LEXICAL PART OF SPEECH:
- Lexicon: alphabetic arrangement of words and their definitions.
A term often used to describe the list of allowable
words for a speech recognition system.
- Lexical Part of Speech: A restricted inventory of word-type
categories which capture generalizations of word forms and
distributions ("dog" and "cat" are nouns and animals).
- Part of Speech (POS): noun, verb, adjective, adverb,
interjection, conjunction, determiner, preposition, and pronoun.

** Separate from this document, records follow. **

(* ===== verification/SubscribeHandler.v ===== *)
(** * Subscribe track handlers (class SubscribeTrackHandler, src/subscribe_handler.cc)

    A track this relay receives, from a publisher or from a peer, and its fan-out
    to subscribers, to subscribed namespaces and to peering (connection 0).

    [this] stays valid while a method runs.  The logging of StatusChanged is left
    out, its effect on [State] is not. *)

From S2P Require Import Prelude Common Quicr State QuicrServer DataHeader TrackRanking Transport PeerSession PeerSessionEvents PeerWorld ClientState PeerManager PeerForwarding PublishHandler NamespaceHandler.

Definition kRefreshRankingIntervalMs : Z := 120.

(** [SubscribeTrackHandler::Status], as far as StatusChanged tells values apart. *)
Inductive SubscribeStatus := kSubError | kSubOther (n : Z).

Section subscribe_handler.
Context `{UintVar, TrackNames, MoqMessages, GroupCache, !QuicrServer, Transport}.
Abbreviation World := (World ClientState).

Definition set_is_datagram b s := mkSubscribeTrackHandler (sub_full_name s) b (is_from_peer_ s) (subscribers_ s)
  (sub_namespaces_ s) (tracked_properties_value_ s) (track_ranking_ s) (streams_ s) (pub_last_update_time s).
Definition set_is_from_peer b s := mkSubscribeTrackHandler (sub_full_name s) (is_datagram_ s) b (subscribers_ s)
  (sub_namespaces_ s) (tracked_properties_value_ s) (track_ranking_ s) (streams_ s) (pub_last_update_time s).
Definition set_subscribers f s := mkSubscribeTrackHandler (sub_full_name s) (is_datagram_ s) (is_from_peer_ s)
  (f (subscribers_ s)) (sub_namespaces_ s) (tracked_properties_value_ s) (track_ranking_ s) (streams_ s)
  (pub_last_update_time s).
Definition set_sub_namespaces f s := mkSubscribeTrackHandler (sub_full_name s) (is_datagram_ s) (is_from_peer_ s)
  (subscribers_ s) (f (sub_namespaces_ s)) (tracked_properties_value_ s) (track_ranking_ s) (streams_ s)
  (pub_last_update_time s).
Definition set_tracked f s := mkSubscribeTrackHandler (sub_full_name s) (is_datagram_ s) (is_from_peer_ s)
  (subscribers_ s) (sub_namespaces_ s) (f (tracked_properties_value_ s)) (track_ranking_ s) (streams_ s)
  (pub_last_update_time s).
Definition set_sub_ranking r s := mkSubscribeTrackHandler (sub_full_name s) (is_datagram_ s) (is_from_peer_ s)
  (subscribers_ s) (sub_namespaces_ s) (tracked_properties_value_ s) r (streams_ s) (pub_last_update_time s).
Definition set_streams f s := mkSubscribeTrackHandler (sub_full_name s) (is_datagram_ s) (is_from_peer_ s)
  (subscribers_ s) (sub_namespaces_ s) (tracked_properties_value_ s) (track_ranking_ s) (f (streams_ s))
  (pub_last_update_time s).
Definition set_last_update t s := mkSubscribeTrackHandler (sub_full_name s) (is_datagram_ s) (is_from_peer_ s)
  (subscribers_ s) (sub_namespaces_ s) (tracked_properties_value_ s) (track_ranking_ s) (streams_ s) t.

(** The constructor: property 12 is tracked from the start. *)
Definition SubscribeTrackHandler_make (full_track_name : FullTrackName) (priority : Z) (group_order : option Z)
    (is_publisher_initiated : bool) : ST World Ref :=
  this ← alloc;
  qcall (MakeSubscribeTrack this full_track_name priority group_order is_publisher_initiated) ;;
  modify (set_client_state (set_sub_heap <[this :=
    mkSubscribeTrackHandler full_track_name false false ∅ ∅ {[12 := mkPropertyValue 0 0]} None ∅ None]>)) ;;
  mret this.

Definition SetTrackRanking (this : Ref) (track_ranking : Ref) : ST World unit :=
  modify_sub this (set_sub_ranking (Some track_ranking)).
Definition SetFromPeer (this : Ref) : ST World unit := modify_sub this (set_is_from_peer true).

(** [bool HasSubscribers() const] *)
Definition HasSubscribers_sub (s : SubscribeTrackHandler) : bool :=
  bool_decide (subscribers_ s ≠ ∅) || bool_decide (sub_namespaces_ s ≠ ∅).

(** The destructor. *)
Definition SubscribeTrackHandler_destroy (this : Ref) : ST World unit :=
  s ← the_sub this;
  conn ← qget (λ t, q_ConnectionId t this);
  for_each (entries (subscribers_ s)) (λ e, qcall (UnbindPublisherTrack e.1 conn e.2)) ;;
  modify (set_client_state (set_sub_heap (delete this))).

(** ** Subscribers *)

(** [sub_namespaces_[hash]] *)
Definition namespaces_at (hash : Z) (m : gmap Z (gmap Z Ref)) : gmap Z Ref := default ∅ (m !! hash).

(** [void AddSubscribeNamespace(handler)] *)
Definition AddSubscribeNamespace (this handler : Ref) : ST World unit :=
  name ← qget (λ t, q_NamespaceName t handler);
  conn ← qget (λ t, q_ConnectionId t handler);
  let hash := track_fullname_hash (track_hash name.1 name.2) in
  s ← the_sub this;
  modify_sub this (set_sub_namespaces (λ m, <[hash := namespaces_at hash m]> m)) ;;
  if decide (is_Some (namespaces_at hash (sub_namespaces_ s) !! conn)) then mret tt
  else
    modify_sub this (set_sub_namespaces (λ m, <[hash := <[conn := handler]> (namespaces_at hash m)]> m)) ;;
    n ← the_ns handler;
    let prop := GetPropertyType n in
    modify_sub this (set_tracked (λ m,
      match m !! prop with Some _ => m | None => <[prop := mkPropertyValue 0 0]> m end)) ;;
    qcall (Base_Resume this).

(** [void RemoveSubscribeNamespace(handler)] *)
Definition RemoveSubscribeNamespace (this handler : Ref) : ST World unit :=
  name ← qget (λ t, q_NamespaceName t handler);
  conn ← qget (λ t, q_ConnectionId t handler);
  let hash := track_fullname_hash (track_hash name.1 name.2) in
  s ← the_sub this;
  match sub_namespaces_ s !! hash with
  | None => mret tt
  | Some conns =>
      let conns := delete conn conns in
      modify_sub this (set_sub_namespaces (if decide (conns = ∅) then delete hash else <[hash := conns]>))
  end.

(** [void AddSubscriber(conn_handle, request_id, priority, delivery_timeout, start_location)] *)
Definition AddSubscriber (this : Ref) (conn_handle request_id priority delivery_timeout : Z)
    (start_location : Location) : ST World unit :=
  s ← the_sub this;
  if decide (is_Some (subscribers_ s !! conn_handle)) then mret tt
  else
    (if decide (conn_handle ≠ 0) then
       own_priority ← qget (λ t, q_Priority t this);
       own_timeout ← qget (λ t, q_DeliveryTimeout t this);
       config ← gets (λ w, config_ (client w));
       pub_track_h ← PublishTrackHandler_make (sub_full_name s)
         (if is_datagram_ s then kDatagramMode else kStreamMode)
         (if decide (priority = 0) then own_priority else priority)
         (if decide (delivery_timeout = 0) then default (object_ttl_ config) own_timeout else delivery_timeout)
         start_location;
       conn ← qget (λ t, q_ConnectionId t this);
       qcall (BindPublisherTrack conn_handle conn request_id pub_track_h) ;;
       modify_sub this (set_subscribers <[conn_handle := Some pub_track_h]>)
     else modify_sub this (set_subscribers <[conn_handle := None]>)) ;;
    qcall (Base_Resume this).

(** [void RemoveSubscriber(conn_handle)] *)
Definition RemoveSubscriber (this : Ref) (conn_handle : Z) : ST World unit :=
  s ← the_sub this;
  match subscribers_ s !! conn_handle with
  | None => mret tt
  | Some handler =>
      match handler with
      | Some handler =>
          conn ← qget (λ t, q_ConnectionId t this);
          qcall (UnbindPublisherTrack conn_handle conn (Some handler))
      | None => mret tt
      end ;;
      modify_sub this (set_subscribers (delete conn_handle))
  end ;;
  s ← the_sub this;
  if decide (subscribers_ s = ∅ ∧ sub_namespaces_ s = ∅) then qcall (Base_Pause this) else mret tt.

(** ** Tracked properties *)

(** A method of the ranking, which calls the namespace handlers. *)
Definition on_ranking (r : Ref) (m : ST (TrackRanking * World) unit) : ST World unit := λ w,
  match rank_heap (client w) !! r with
  | None => (Ok tt, w)                      (* lock() of a dead ranking *)
  | Some ranking =>
      match m (ranking, w) with
      | (o, (ranking', w')) => (o, set_client_state (set_rank_heap <[r := ranking']>) w')
      end
  end.

(** The lambda of UpdateTrackedProperties, on one entry of the map. *)
Definition update_property (this : Ref) (alias prop : Z) (tracked : TrackPropertyValue) (recv_value : Z) :
    ST World unit :=
  conn_id ← qget (λ t, q_ConnectionId t this);
  tick ← cur_tick;
  if decide (latest_value tracked ≠ recv_value ∨
             kRefreshRankingIntervalMs < u64 (tick - latest_tick_ms tracked)) then
    modify_sub this (set_tracked <[prop := mkPropertyValue recv_value tick]>) ;;
    s ← the_sub this;
    match track_ranking_ s with
    | Some r => on_ranking r (UpdateValue alias prop recv_value tick conn_id)
    | None => mret tt
    end
  else mret tt.

(** [uint64_t(UintVar(extensions.at(prop).front()))] *)
Definition property_value (prop : Z) (e : Extensions) : option (ST World Z) :=
  values ← e !! prop; Some (bytes ← deref (head values); mret (uv_value bytes)).

(** [void UpdateTrackedProperties(extensions, immutable_extensions)] *)
Definition UpdateTrackedProperties (this : Ref) (extensions immutable_extensions : option Extensions) :
    ST World unit :=
  alias ← qget (λ t, q_TrackAlias t this);
  alias ← value alias;
  match extensions with
  | None => mret tt
  | Some extensions =>
      s ← the_sub this;
      for_each (entries (tracked_properties_value_ s)) (λ e,
        if decide (Z.rem e.1 2 ≠ 0) then mret tt
        else match property_value e.1 extensions with
             | Some v => v ← v; update_property this alias e.1 e.2 v
             | None => match immutable_extensions ≫= property_value e.1 with
                       | Some v => v ← v; update_property this alias e.1 e.2 v
                       | None => mret tt
                       end
             end)
  end.

(** ** Received objects *)

(** [if (pending_new_group_request_id_ ...) reset()] *)
Definition reset_pending_group (this : Ref) (group_id : Z) : ST World unit :=
  pending ← qget (λ t, q_PendingNewGroup t this);
  match pending with
  | Some id => if decide (group_id = 0 ∨ id < group_id) then qcall (Base_ResetPendingNewGroup this) else mret tt
  | None => mret tt
  end.

(** [group->insert(object)]: the set is ordered by object id and keeps what it
    has. *)
Definition insert_object (o : CacheObject) (g : gmap Z CacheObject) : gmap Z CacheObject :=
  match g !! oh_object_id (co_headers o) with
  | Some _ => g
  | None => <[oh_object_id (co_headers o) := o]> g
  end.

(** The cache part of ObjectReceived; [count] and [at] are one lookup. *)
Definition cache_object (alias : Z) (o : CacheObject) : ST World unit :=
  tick ← cur_tick;
  modify (set_client_state (λ s, set_cache (λ m,
    let duration := cache_duration_ms_ (config_ s) in
    let cache := default (cache_make duration) (m !! alias) in
    let group_id := oh_group_id (co_headers o) in
    <[alias := match cache_Get tick group_id cache with
               | Some g => cache_assign group_id (insert_object o g) cache
               | None => cache_Insert tick group_id {[oh_object_id (co_headers o) := o]} duration cache
               end]> m) s)).

(** Whether a subscriber that starts at [start] gets the object. *)
Definition after_start (start : Location) (headers : ObjectHeaders) : bool :=
  bool_decide (loc_group start ≤ oh_group_id headers) && bool_decide (loc_object start ≤ oh_object_id headers).

(** One subscriber of the fan-out. *)
Definition publish_to (this : Ref) (object_headers : ObjectHeaders) (data : list Z)
    (stream_mode : option StreamHeaderProperties) (e : Z * option Ref) : ST World unit :=
  if decide (e.1 = 0) then mret tt
  else
    pub_handler ← deref e.2;
    s ← the_sub this;
    skip ← (if is_datagram_ s then mret false
            else SentFirstObject pub_handler (oh_group_id object_headers) (oh_subgroup_id object_headers));
    if (skip : bool) then mret tt
    else
      qcall (Base_SetDefaultTrackMode pub_handler (if is_datagram_ s then kDatagramMode else kStreamMode)) ;;
      pub ← the_pub pub_handler;
      if after_start (start_location_ pub) object_headers then
        answer ← qget answer_PublishObject;
        qcall (Base_PublishObject pub_handler object_headers data stream_mode) ;;
        lift_outcome answer
      else mret tt.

- Proper Noun: names such as "Velcro" or "Spandex". Pose a very
challenging problem for speech recognition because of the lack of
pronunciation rules (e.g., "Nyugen", "Sorbet").
- Open POS Categories:
Tag |
Description |
Function |
Example |
N |
Noun |
Named entity |
cat |
V |
Verb |
Event or condition |
forget |
Adj |
Adjective |
Descriptive |
yellow |
Adv |
Adverb |
Manner of action |
quickly |
Interj |
Interjection |
Reaction |
Oh! |
- Closed POS Categories: some level of universal agreement
on the categories (e.g, conjunction, determiner, preposition).
- Penn Treebank: the LDC's
Penn Treebank
is one of the most ambitious projects to date in which
large amounts of data have been categorized.
- Wordnet: Princeton's
Wordnet
is another very important and ambitious project
to develop an on-line lexical reference system.